A Comissária das Crianças, a senhora Rachel de Souza, disse. Como Comissário de Crianças, sei que a exploração criminosa de crianças é um tipo complexo de abuso que causa danos às vítimas de uma forma que há muito tempo está abaixo do conteúdo e mal compreendida. Muitas crianças alvo de criminosos adultos enfrentam castigo em vez de apoio. Como muitas vítimas de crianças, muitas vezes são ignoradas e negligenciadas. Suas vozes e experiências devem ser ouvidas, se quisermos criar um sistema de justiça centrado na criança que coloque salvaguardas no seu coração.

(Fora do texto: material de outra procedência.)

(** [validateDomain(domain)].  The first loop looks the type up among
    the five valid ones, which are the values of [DomainType]. *)
Definition validateDomain (domain : DomainSpecification) : bool :=
  if (dom_order domain <? 1)%Z || (10 <? dom_order domain)%Z then false
  else existsb (fun allowed => String.eqb allowed (dom_treeType domain))
               (validTreeTypes (dom_type domain)).

End DomainAnalyzer.

(** *** GripOptimizer: gradient ascent (grip-optimizer.ts) *)

Class MathPow := { Math_pow : Q → Q → Q }.

Record OptimizationResult := {
  opt_coefficients : list Q;
  opt_grip : GripMetric;
  opt_iterations : Z
}.

Module GradientAscent.
Section WithMath.
Context `{MathLib} `{MathPow}.

(** The central difference of [overall] in every coordinate. *)
Definition computeGradient (coeffs : list Q) (domain : DomainSpecification) : list Q :=
  let epsilon := 1e-8%Q in
  imap (fun i c =>
    let coeffsPlus := <[i := (c + epsilon)%Q]> coeffs in
    let gripPlus := GripOptimizer.measureGrip coeffsPlus domain in
    let coeffsMinus := <[i := (c - epsilon)%Q]> coeffs in
    let gripMinus := GripOptimizer.measureGrip coeffsMinus domain in
    ((overall gripPlus - overall gripMinus) / (2 * epsilon))%Q) coeffs.

(** [coeffs.map((c, i) => c + learningRate * gradient[i])]; the gradient
    that [optimize] passes has one entry per coefficient. *)
Definition gradientAscentStep (coeffs gradient : list Q) (learningRate : Q) : list Q :=
  zip_with (fun c g => c + learningRate * g)%Q coeffs gradient.

Definition adaptiveLearningRate (iteration maxIterations : Z) : Q :=
  let initialRate := 0.1%Q in
  let decayRate := 0.95%Q in
  (initialRate * Math_pow decayRate (inject_Z iteration / 10))%Q.

(** The [while] loop of [optimize]: a pass adds one to [iteration], so
    [maxIterations] passes are the most there are. *)
Fixpoint optimizeLoop (fuel : nat) (domain : DomainSpecification)
    (maxIterations : Z) (tolerance : Q)
    (currentCoeffs : list Q) (currentGrip : GripMetric) (iteration : Z)
  : OptimizationResult :=
  let result :=
    {| opt_coefficients := currentCoeffs; opt_grip := currentGrip;
       opt_iterations := iteration |} in
  if (iteration <? maxIterations)%Z then
    match fuel with
    | O => result
    | S fuel' =>
        let gradient := computeGradient currentCoeffs domain in
        let gradientNorm := GripOptimizer.vectorNorm gradient in
        if Qltb gradientNorm tolerance then result
        else
          let learningRate := adaptiveLearningRate iteration maxIterations in
          let coeffs := gradientAscentStep currentCoeffs gradient learningRate in
          let grip := GripOptimizer.measureGrip coeffs domain in
          optimizeLoop fuel' domain maxIterations tolerance coeffs grip (iteration + 1)
    end
  else result.

Definition optimize (expansion : BSeriesExpansion) (maxIterations : Z) (tolerance : Q)
  : OptimizationResult :=
  optimizeLoop (Z.to_nat maxIterations) (bs_domain expansion) maxIterations tolerance
    (List.map term_coefficient (bs_terms expansion)) (bs_grip expansion) 0.
(** Counterexample to C2: the registry search raising [ConnectError]
    does not propagate out of [resolve_entity]; the record ends
    [no_match]. *)
Lemma C2_counterexample :
  let r := resolve_entity (Fixtures.two_hits_env (Raise Fixtures.ConnectError)) false
             (mkRState Fixtures.rec_mm []) in
  fst r = Ok tt /\ resolution_status (rs_entity (snd r)) = NO_MATCH.
Proof. vm_compute. split; reflexivity. Qed.

(** Witness of C2: each part applied to the fixtures. *)
Lemma C2_witness :
  resolve_entity (Fixtures.two_hits_env (Raise Fixtures.ConnectError)) false
      (mkRState Fixtures.rec_mm [])
    = (Ok tt, mkRState (set_status_at Fixtures.rec_mm NO_MATCH "2026-01-01T00:00:00") []) /\
  ai_resolve_entity (Fixtures.two_hits_env Fixtures.two_hits) "Alpha Care" [] tt = (Ok None, tt) /\
  pb_failed (snd (process_record (Fixtures.pb_env (Some Fixtures.ConnectError) NO_MATCH) 0 1
                    Fixtures.pb0)) = 1 /\
  fst (py_for [1; 2] (process_record (Fixtures.pb_env (Some Fixtures.ConnectError) NO_MATCH) 0)
         Fixtures.pb0) = Ok tt.
Proof.
  assert (Hext : match extracted_number Fixtures.rec_mm with
                 | Some n => get_full_charity_details (Fixtures.two_hits_env (Raise Fixtures.ConnectError)) n
                 | None => None end = None) by (vm_compute; reflexivity).
  assert (Hres : forall e x e',
            resolve (Fixtures.pb_env (Some Fixtures.ConnectError) NO_MATCH) e = (Raise x, e') ->
            is_exception x = true).
  { intros e x e' H. simpl in H. destruct (Nat.eqb (id e) 1); inversion H; reflexivity. }
  split; [|split; [|split]].
  - exact (proj1 C2_failure_handling (Fixtures.two_hits_env (Raise Fixtures.ConnectError))
             false Fixtures.rec_mm [] Fixtures.ConnectError
             eq_refl Hext eq_refl eq_refl).
  - exact (proj1 (proj2 C2_failure_handling) (Fixtures.two_hits_env Fixtures.two_hits) unit
             "Alpha Care" [] tt Fixtures.ConnectError
             (fun _ => eq_refl) eq_refl).
  - exact (proj2 (proj2 (proj1 (proj2 (proj2 C2_failure_handling))
             (Fixtures.pb_env (Some Fixtures.ConnectError) NO_MATCH) 0 1 Fixtures.pb0
             (Fixtures.mk_entity 1 1 "Org A" None PENDING None)
             (Fixtures.mk_entity 1 1 "Org A" None PENDING None) Fixtures.ConnectError
             eq_refl eq_refl eq_refl eq_refl eq_refl))).
  - exact (proj1 (proj2 (proj2 (proj2 C2_failure_handling))
             (Fixtures.pb_env (Some Fixtures.ConnectError) NO_MATCH) 0 [1; 2] Fixtures.pb0
             (fun _ => eq_refl) Hres)).
Defined.

(* ------------------------------------------------------------------ *)
(** ** The tree builder: what a build may do to the state *)

Section Preserves.
Context {S : Type} (R : S -> S -> Prop) `{!PreOrder R}.

Lemma pres_ret {A} (a : A) : preserves R (py_ret a).
Proof. intros s r s' H. inversion H; subst. reflexivity. Qed.

Lemma pres_raise {A} e : preserves R (@py_raise S A e).
Proof. intros s r s' H. inversion H; subst. reflexivity. Qed.

Lemma pres_get : preserves R py_get.
Proof. intros s r s' H. inversion H; subst. reflexivity. Qed.

Lemma pres_modify f : (forall s, R s (f s)) -> preserves R (py_modify f).
Proof. intros Hf s r s' H. inversion H; subst. apply Hf. Qed.

Lemma pres_bind {A B} (m : Py S A) (k : A -> Py S B) :
  preserves R m -> (forall a, preserves R (k a)) -> preserves R (py_bind m k).
Proof.
  intros Hm Hk s r s' H. unfold py_bind in H.
  destruct (m s) as [[a|e] s1] eqn:E.
  - transitivity s1; [exact (Hm _ _ _ E) | exact (Hk a _ _ _ H)].
  - inversion H; subst. exact (Hm _ _ _ E).
Qed.

Lemma pres_try_except {A} (body : Py S A) (h : Exc -> Py S A) :
  preserves R body -> (forall e, preserves R (h e)) -> preserves R (py_try_except body h).
Proof.
  intros Hb Hh s r s' H. unfold py_try_except in H.
  destruct (body s) as [[a|e] s1] eqn:E.
  - inversion H; subst. exact (Hb _ _ _ E).
  - destruct (is_exception e).
    + transitivity s1; [exact (Hb _ _ _ E) | exact (Hh e _ _ _ H)].
    + inversion H; subst. exact (Hb _ _ _ E).
Qed.

Lemma pres_scalar {A} (rows : list A) : preserves R (scalar_one_or_none rows).
Proof.
  destruct rows as [|x [|y l]]; [apply pres_ret | apply pres_ret | apply pres_raise].
Qed.

Lemma for_acc_pres {A B} (f : B -> A -> Py S B) :
  (forall acc x, preserves R (f acc x)) ->
  forall xs acc s acc' eo s', for_acc xs acc f s = (acc', eo, s') -> R s s'.
Proof.
  intros Hf xs. induction xs as [|x xs IH]; intros acc s acc' eo s' H; simpl in H.
  - inversion H; subst. reflexivity.
  - destruct (f acc x s) as [[a|e] s1] eqn:E.
    + transitivity s1; [exact (Hf _ _ _ _ _ E) | exact (IH _ _ _ _ _ H)].
    + inversion H; subst. exact (Hf _ _ _ _ _ E).
Qed.

End Preserves.

Lemma grows_refl P s : grows P s s.
Proof. exists []. rewrite app_nil_r. split; [reflexivity | constructor]. Qed.

Lemma grows_trans P a b c : grows P a b -> grows P b c -> grows P a c.
Proof.
  intros [n1 [H1 F1]] [n2 [H2 F2]]. exists (app n1 n2).
  rewrite H2, H1, app_assoc. split; [reflexivity | apply Forall_app; auto].
Qed.
(** * kge/dataset.py: grouped indexes, compact index view, relation types

    A shallow embedding of the [Dataset] class of [src/kge/dataset.py] and a
    verification of its index builder ([group_by_sp_po]), its cache
    ([index_1toN]), the compact view ([prepare_index]), the relation type
    classifier ([_get_relation_types]), the constructor, and the loaders
    ([_load_map], [_load_triples], [load]).

    Modelling conventions.
    - An [(n,3)] int32 tensor of triples is a [list triple], a triple being
      three integers in [Z] (the code does no arithmetic on identifiers
      except the float sum in [_get_relation_types]).
    - A Python [dict]/[OrderedDict] whose iteration order is observed (the
      grouped index) is an association list in insertion order with
      pairwise distinct keys; a [dict] that is only looked up (the cache
      [self.indexes], the relation type table) is a [gmap].
    - Python exceptions are values of [exn]; a fallible pure computation
      returns [exn + A]; a method of [Dataset] is a state transformer
      [Dataset -> (exn + A) * Dataset].
    - The float32 tensor [relation_stats] only ever holds floats whose
      value is an integer (zeros, rounded sums of integers, and the 0/1
      results of comparisons); its entries are those integers, in [Z].
      Float32 arithmetic is not exact: a sum is rounded to 24 significant
      bits ([round32], [fadd]), and so is a quotient before it is compared
      with 1.5 ([gt_1_5]). The quotient of two entries is a [quotient],
      which keeps NaN and the infinities.
    - What the loaders call outside this file ([open] and [csv.reader],
      [int], [torch.IntTensor], [torch.empty], [config.get], [kge_base_dir],
      [os.path.join]) is a record [World] that they take as an argument; a
      file is read as the list of its rows. *)

From Stdlib Require Import ZArith.
From stdpp Require Import gmap strings list sorting pretty.

Local Open Scope Z_scope.

(** ** Exceptions and the two monads *)

Inductive exn : Type :=
  | ValueError      (* raise ValueError() *)
  | IndexError      (* tensor index out of range *)
  | RuntimeError    (* raised by torch, e.g. torch.cat of no tensor *)
  | AttributeError. (* method call on None *)

Global Instance exn_eq_dec : EqDecision exn.
Proof. solve_decision. Defined.

Definition result (A : Type) : Type := (exn + A)%type.

Definition rbind {A B} (m : result A) (f : A → result B) : result B :=
  match m with
  | inl e => inl e
  | inr a => f a
  end.

Notation "'try!' x := m 'in' k" := (rbind m (λ x, k))
  (at level 10, x name, m at level 200, k at level 200, only parsing).

(** A Python [for] loop whose body may raise: the accumulator is threaded
    through the items in order, and the first exception ends the loop. *)
Fixpoint for_each {A S} (body : S → A → result S) (st : S) (items : list A)
  : result S :=
  match items with
  | [] => inr st
  | x :: items => try! st' := body st x in for_each body st' items
  end.
Lemma reduceFields_defined (content : FormContentType) (fn : Field → JsValue)
    (k : string) (v : JsValue) :
  (∀ f, is_defined (fn f) = true) →
  reduceFields content fn !! k = Some v → is_defined v = true.
Proof.
  intros Hfn. unfold reduceFields.
  apply (foldl_fields_values (fun d => is_defined d = true) fn (fields content) ∅ k v);
    [done|]. intros d. by rewrite lookup_empty.
Qed.

Lemma getEmptyFieldValue_defined (field : Field) :
  is_defined (getEmptyFieldValue field) = true.
Proof. unfold getEmptyFieldValue. by destruct (dataType field). Qed.

(** X6. No entry of a loaded form's dictionaries of values is
    [undefined]: not a default, not an empty value, and not a committed or
    input value, whatever the draft holds. *)
Theorem loaded_values_defined (ls : gmap string string) (now : Date)
    (state : FormState) (content : FormContentType) (k : string) (v : JsValue) :
  let loaded := onSetForm validate JSON_parse ls now state content in
  value loaded !! k = Some v ∨ inputValue loaded !! k = Some v
  ∨ defaultValue loaded !! k = Some v ∨ emptyValue loaded !! k = Some v →
  is_defined v = true.
Proof.
  intros loaded.
  assert (Hdefault : ∀ d, getDefaultFormValue now content (language state) !! k = Some d →
            is_defined d = true).
  { intros d. apply reduceFields_defined. apply getDefaultValue_defined. }
  assert (Hvalue : value loaded !! k = Some v → is_defined v = true).
  { subst loaded. rewrite onSetForm_value.
    destruct (loadProgress _ _ _) as [progress|]; [|apply Hdefault].
    rewrite mergeProgress_lookup.
    destruct (getDefaultFormValue _ _ _ !! k) as [d|] eqn:Hd; [|done].
    destruct (is_defined (get (pvalue progress) k)) eqn:Hdraft; simpl.
    - rewrite (Hdefault d eq_refl). by intros [= <-].
    - intros [= <-]. by apply Hdefault. }
  intros [H|[H|[H|H]]].
  - by apply Hvalue.
  - apply Hvalue. revert H. subst loaded. unfold onSetForm.
    by destruct (loadProgress _ _ _).
  - apply Hdefault. revert H. subst loaded. by rewrite onSetForm_defaultValue.
  - revert H. subst loaded. unfold onSetForm.
    destruct (loadProgress _ _ _); simpl;
      apply reduceFields_defined, getEmptyFieldValue_defined.
Qed.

A introdução deste novo delito e novas ordens de prevenção ajudará a criar essa clareza muito necessária que as crianças exploradas são vítimas. Espero que isso permita que os profissionais interviram em estágios muito mais adiantados de intervenção, apoiados por planos para criar um número de identificação único para cada criança que ajude os serviços a identificar aqueles que necessitam de apoio. Estas medidas serão introduzidas no Projeto de Lei Crime e Polícia junto com o novo delito do CCE.
É comumente associado com a oferta de drogas, violência grave e comportamento anti- social, vendo pessoas com muitas deficiências ou com problemas de uso indevido de substâncias alvo de criminosos para seu próprio ganho pessoal. A introdução deste novo crime irá alvo de indivíduos que assumirão as casas de pessoas vulneráveis para fins criminosos e puni- los pelo dano causado. Ele carregará uma penalidade máxima de 5 anos na prisão.